*** SUPPLIED RECORDS ***

(** [ctx'] has the flags and the cache of [ctx]. *)
Definition same_flags (ctx ctx' : mkvtag_context) : Prop :=
  is_open ctx' = is_open ctx /\ is_writable ctx' = is_writable ctx
  /\ cached_tags ctx' = cached_tags ctx.


(** What a context keeps when only its handle moved or its cache changed. *)
Definition file_kept (ctx ctx' : mkvtag_context) : Prop :=
  fh_data (file ctx') = fh_data (file ctx)
  /\ fh_writable (file ctx') = fh_writable (file ctx)
  /\ mkv ctx' = mkv ctx
  /\ is_open ctx' = is_open ctx
  /\ is_writable ctx' = is_writable ctx.

(* ================================================================== *)
(** * Properties *)

(** ** Bytes and machine integers *)

Lemma wrap64_small z : 0 <= z < 2 ^ 64 -> wrap64 z = z.
Proof. intros H. unfold wrap64. apply Z.mod_small. exact H. Qed.

Lemma zlen_nonneg {A} (l : list A) : 0 <= zlen l.
Proof. unfold zlen. lia. Qed.

Lemma zlen_app {A} (l1 l2 : list A) : zlen (l1 ++ l2) = zlen l1 + zlen l2.
Proof. unfold zlen. rewrite length_app. lia. Qed.

Lemma zlen_cons {A} (x : A) (l : list A) : zlen (x :: l) = 1 + zlen l.
Proof. unfold zlen. cbn [length]. lia. Qed.

Lemma zlen_nil {A} : zlen (@nil A) = 0.
Proof. reflexivity. Qed.

Lemma lor_shift_byte r b :
  0 <= r -> 0 <= b < 256 -> Z.lor (Z.shiftl r 8) b = r * 256 + b.
Proof.
  intros Hr Hb.
  rewrite Z.shiftl_mul_pow2 by lia.
  change (2 ^ 8) with 256.
  replace (r * 256) with (r * 2 ^ 8) by reflexivity.
  rewrite <- Z.shiftl_mul_pow2 by lia.
  assert (Hd : Z.land (Z.shiftl r 8) b = 0); [|rewrite Z.add_nocarry_lxor, Z.lxor_lor; auto].
  apply Z.bits_inj'. intros n Hn.
  rewrite Z.land_spec, Z.bits_0.
  destruct (Z.ltb_spec n 8).
  - rewrite Z.shiftl_spec_low by lia. reflexivity.
  - replace (Z.testbit b n) with false. apply andb_false_r.
    symmetry. apply Z.bits_above_log2; [lia|].
    destruct (Z.eq_dec b 0) as [->|]; [simpl; lia|].
    assert (Z.log2 b < 8); [|lia]. apply Z.log2_lt_pow2; lia.
Qed.

Lemma store_be_length n v : length (store_be n v) = n.
Proof.
  revert v. induction n; intros v; simpl; [reflexivity|].
  rewrite length_app, IHn. simpl. lia.
Qed.

Lemma land_255 v : Z.land v 0xFF = v mod 256.
Proof. change 0xFF with (Z.ones 8). rewrite Z.land_ones by lia. reflexivity. Qed.

Lemma shiftr_8 v : Z.shiftr v 8 = v / 256.
Proof. rewrite Z.shiftr_div_pow2 by lia. reflexivity. Qed.

(** [store_be], most significant byte first. *)
Lemma store_be_cons n v :
  store_be (S n) v = Z.land (Z.shiftr v (8 * Z.of_nat n)) 0xFF :: store_be n v.
Proof.
  revert v. induction n; intros v.
  - simpl. rewrite Z.shiftr_0_r. reflexivity.
  - change (store_be (S (S n)) v) with (store_be (S n) (Z.shiftr v 8) ++ [Z.land v 0xFF]).
    rewrite IHn. rewrite <- app_comm_cons. f_equal.
    rewrite Z.shiftr_shiftr by lia. f_equal. f_equal. lia.
Qed.

(** Reading back, byte by byte, what [store_be] stored. *)
Lemma fold_shift_in_store_be n v :
  0 <= v < 2 ^ 64 ->
  fold_left shift_in (store_be n v) (Z.shiftr v (8 * Z.of_nat n)) = v.
Proof.
  revert v. induction n; intros v Hv.
  - simpl. apply Z.shiftr_0_r.
  - change (store_be (S n) v) with (store_be n (Z.shiftr v 8) ++ [Z.land v 0xFF]).
    rewrite fold_left_app. cbn [fold_left].
    replace (Z.shiftr v (8 * Z.of_nat (S n))) with (Z.shiftr (Z.shiftr v 8) (8 * Z.of_nat n)).
    2:{ rewrite Z.shiftr_shiftr by lia. f_equal. lia. }
    rewrite IHn.
    2:{ rewrite shiftr_8. split. apply Z.div_pos; lia. apply Z.div_lt_upper_bound; lia. }
    unfold shift_in. rewrite lor_shift_byte.
    + rewrite shiftr_8, land_255. rewrite wrap64_small; [|rewrite Z.mul_comm, <- Z.div_mod; lia].
      rewrite Z.mul_comm. symmetry. apply Z.div_mod. lia.
    + rewrite shiftr_8. apply Z.div_pos; lia.
    + rewrite land_255. apply Z.mod_pos_bound. lia.
Qed.

(** ** The VINT codec *)

Lemma zrange_in k x : 0 <= x < Z.of_nat k -> In x (zrange k).
Proof.
  intros H. unfold zrange. apply in_map_iff. exists (Z.to_nat x). split; [lia|].
  apply in_seq. lia.
Qed.

Lemma first_byte_table :
  forallb (fun n => forallb (first_byte_ok (Z.of_nat n)) (zrange (2 ^ (8 - n))))
          (seq 1 8) = true.
Proof. vm_compute. reflexivity. Qed.

Lemma first_byte_spec n x :
  1 <= n <= 8 -> 0 <= x < 2 ^ (8 - n) ->
  let b := to_uint8 (Z.lor (Z.land x 0xFF) (Z.shiftr 0x80 (n - 1))) in
  ebml_vint_length b = n /\ Z.land b (Z.shiftr 0xFF n) = x.
Proof.
  intros Hn Hx.
  pose proof first_byte_table as T.
  rewrite forallb_forall in T.
  specialize (T (Z.to_nat n)).
  assert (Hin : In (Z.to_nat n) (seq 1 8)) by (apply in_seq; lia).
  specialize (T Hin). rewrite forallb_forall in T.
  specialize (T x).
  rewrite Z2Nat.id in T by lia.
  assert (Hx' : In x (zrange (2 ^ (8 - Z.to_nat n)))).
  { apply zrange_in. rewrite Nat2Z.inj_pow, Nat2Z.inj_sub by lia.
    rewrite Z2Nat.id by lia. simpl Z.of_nat. lia. }
  specialize (T Hx'). unfold first_byte_ok in T.
  apply andb_true_iff in T. destruct T as [T1 T2].
  split; [apply Z.eqb_eq, T1 | apply Z.eqb_eq, T2].
Qed.

Lemma vint_size_spec v :
  0 <= v <= EBML_VINT_MAX_8 ->
  1 <= ebml_vint_size v <= 8 /\ v <= vint_max (ebml_vint_size v)
  /\ v < 2 ^ (7 * ebml_vint_size v).
Proof.
  intros Hv. unfold ebml_vint_size, EBML_VINT_MAX_8 in *.
  repeat match goal with
         | |- context [?a <=? ?b] => destruct (Z.leb_spec a b)
         end;
    cbv [vint_max EBML_VINT_MAX_1 EBML_VINT_MAX_2 EBML_VINT_MAX_3 EBML_VINT_MAX_4
         EBML_VINT_MAX_5 EBML_VINT_MAX_6 EBML_VINT_MAX_7 EBML_VINT_MAX_8] in *;
    simpl; lia.
Qed.

Lemma leading_bits_bound v n :
  1 <= n <= 8 -> 0 <= v < 2 ^ (7 * n) ->
  0 <= Z.shiftr v (8 * (n - 1)) < 2 ^ (8 - n).
Proof.
  intros Hn Hv. rewrite Z.shiftr_div_pow2 by lia. split.
  - apply Z.div_pos; [lia|]. apply Z.pow_pos_nonneg; lia.
  - apply Z.div_lt_upper_bound; [apply Z.pow_pos_nonneg; lia|].
    rewrite <- Z.pow_add_r by lia. replace (8 * (n - 1) + (8 - n)) with (7 * n) by lia. lia.
Qed.

Lemma encode_fixed_ok v n :
  1 <= n <= 8 -> 0 <= v <= vint_max n ->
  ebml_vint_encode_fixed v n =
  Ok (or_first (Z.shiftr 0x80 (n - 1)) (store_be (Z.to_nat n) v)).
Proof.
  intros Hn Hv. unfold ebml_vint_encode_fixed.
  destruct (Z.ltb_spec n 1); [lia|]. destruct (Z.ltb_spec 8 n); [lia|].
  destruct (Z.ltb_spec (vint_max n) v); [lia|]. reflexivity.
Qed.

Lemma vint_max_lt n : 1 <= n <= 8 -> vint_max n < 2 ^ (7 * n).
Proof.
  intros Hn.
  assert (n = 1 \/ n = 2 \/ n = 3 \/ n = 4 \/ n = 5 \/ n = 6 \/ n = 7 \/ n = 8) as H by lia.
  repeat destruct H as [H|H]; subst n; vm_compute; reflexivity.
Qed.

(** Decoding the bytes [ebml_vint_encode_fixed] wrote, whatever follows them. *)
Lemma decode_encode_fixed v n :
  1 <= n <= 8 -> 0 <= v <= vint_max n ->
  exists bs, ebml_vint_encode_fixed v n = Ok bs /\ zlen bs = n
             /\ forall tail, ebml_vint_decode (bs ++ tail) = Ok (v, n).
Proof.
  intros Hn Hv.
  rewrite encode_fixed_ok by assumption.
  eexists. split; [reflexivity|].
  pose proof (vint_max_lt n Hn) as Hmax.
  assert (Hv64 : 0 <= v < 2 ^ 64).
  { split; [lia|]. apply Z.lt_le_trans with (2 ^ (7 * n)); [lia|].
    apply Z.pow_le_mono_r; lia. }
  destruct (Z.to_nat n) as [|k] eqn:Hk; [lia|].
  assert (Hkn : Z.of_nat k = n - 1) by lia.
  rewrite store_be_cons. rewrite Hkn.
  pose proof (leading_bits_bound v n Hn ltac:(lia)) as Hx.
  destruct (first_byte_spec n _ Hn Hx) as [Hlen Hmask].
  cbn [or_first].
  split.
  { unfold zlen. cbn [length]. rewrite store_be_length. lia. }
  intros tail. rewrite <- app_comm_cons.
  unfold ebml_vint_decode. cbv zeta.
  rewrite Hlen, Hmask.
  destruct (Z.eqb_spec n 0); [lia|].
  match goal with |- context [zlen ?l <? n] => destruct (Z.ltb_spec (zlen l) n) as [Hl|Hl] end.
  { unfold zlen in Hl. cbn [length] in Hl. rewrite length_app, store_be_length in Hl. lia. }
  replace (Z.to_nat (n - 1)) with k by lia.
  rewrite firstn_app, store_be_length, Nat.sub_diag, firstn_O, app_nil_r.
  rewrite firstn_all2 by (rewrite store_be_length; lia).
  rewrite <- Hkn. rewrite fold_shift_in_store_be by assumption. reflexivity.
Qed.

Lemma vint_max_closed n : 1 <= n <= 8 -> vint_max n = 2 ^ (7 * n) - 2.
Proof.
  intros Hn.
  assert (n = 1 \/ n = 2 \/ n = 3 \/ n = 4 \/ n = 5 \/ n = 6 \/ n = 7 \/ n = 8) as H by lia.
  repeat destruct H as [H|H]; subst n; vm_compute; reflexivity.
Qed.

(** The size [ebml_vint_size] picks is the least one that holds the value:
    no smaller length does. *)
Lemma vint_size_least v n :
  0 <= v <= 2 ^ 56 - 2 -> 1 <= n < ebml_vint_size v -> 2 ^ (7 * n) - 2 < v.
Proof.
  intros Hv Hn. unfold ebml_vint_size in Hn.
  cbv [EBML_VINT_MAX_1 EBML_VINT_MAX_2 EBML_VINT_MAX_3 EBML_VINT_MAX_4
       EBML_VINT_MAX_5 EBML_VINT_MAX_6 EBML_VINT_MAX_7 EBML_VINT_MAX_8] in Hn.
  repeat match type of Hn with
         | context [?a <=? ?b] => destruct (Z.leb_spec a b)
         end;
    try lia;
    assert (n = 1 \/ n = 2 \/ n = 3 \/ n = 4 \/ n = 5 \/ n = 6 \/ n = 7) as C by lia;
    repeat destruct C as [C|C]; subst n; try lia;
    match goal with
    | |- 2 ^ ?k - 2 < v => let x := eval vm_compute in (2 ^ k) in change (2 ^ k) with x
    end; lia.
Qed.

*** End of SUPPLIED RECORDS ***

TASK:
The response must hold only the lines above from the line with "unfold zlen in" through the line with "Lemma vint_size_least v", each copied exactly, both ends kept.

SOLUTION FOR THIS EXERCISE:
  { unfold zlen in Hl. cbn [length] in Hl. rewrite length_app, store_be_length in Hl. lia. }
  replace (Z.to_nat (n - 1)) with k by lia.
  rewrite firstn_app, store_be_length, Nat.sub_diag, firstn_O, app_nil_r.
  rewrite firstn_all2 by (rewrite store_be_length; lia).
  rewrite <- Hkn. rewrite fold_shift_in_store_be by assumption. reflexivity.
Qed.

Lemma vint_max_closed n : 1 <= n <= 8 -> vint_max n = 2 ^ (7 * n) - 2.
Proof.
  intros Hn.
  assert (n = 1 \/ n = 2 \/ n = 3 \/ n = 4 \/ n = 5 \/ n = 6 \/ n = 7 \/ n = 8) as H by lia.
  repeat destruct H as [H|H]; subst n; vm_compute; reflexivity.
Qed.

(** The size [ebml_vint_size] picks is the least one that holds the value:
    no smaller length does. *)
Lemma vint_size_least v n :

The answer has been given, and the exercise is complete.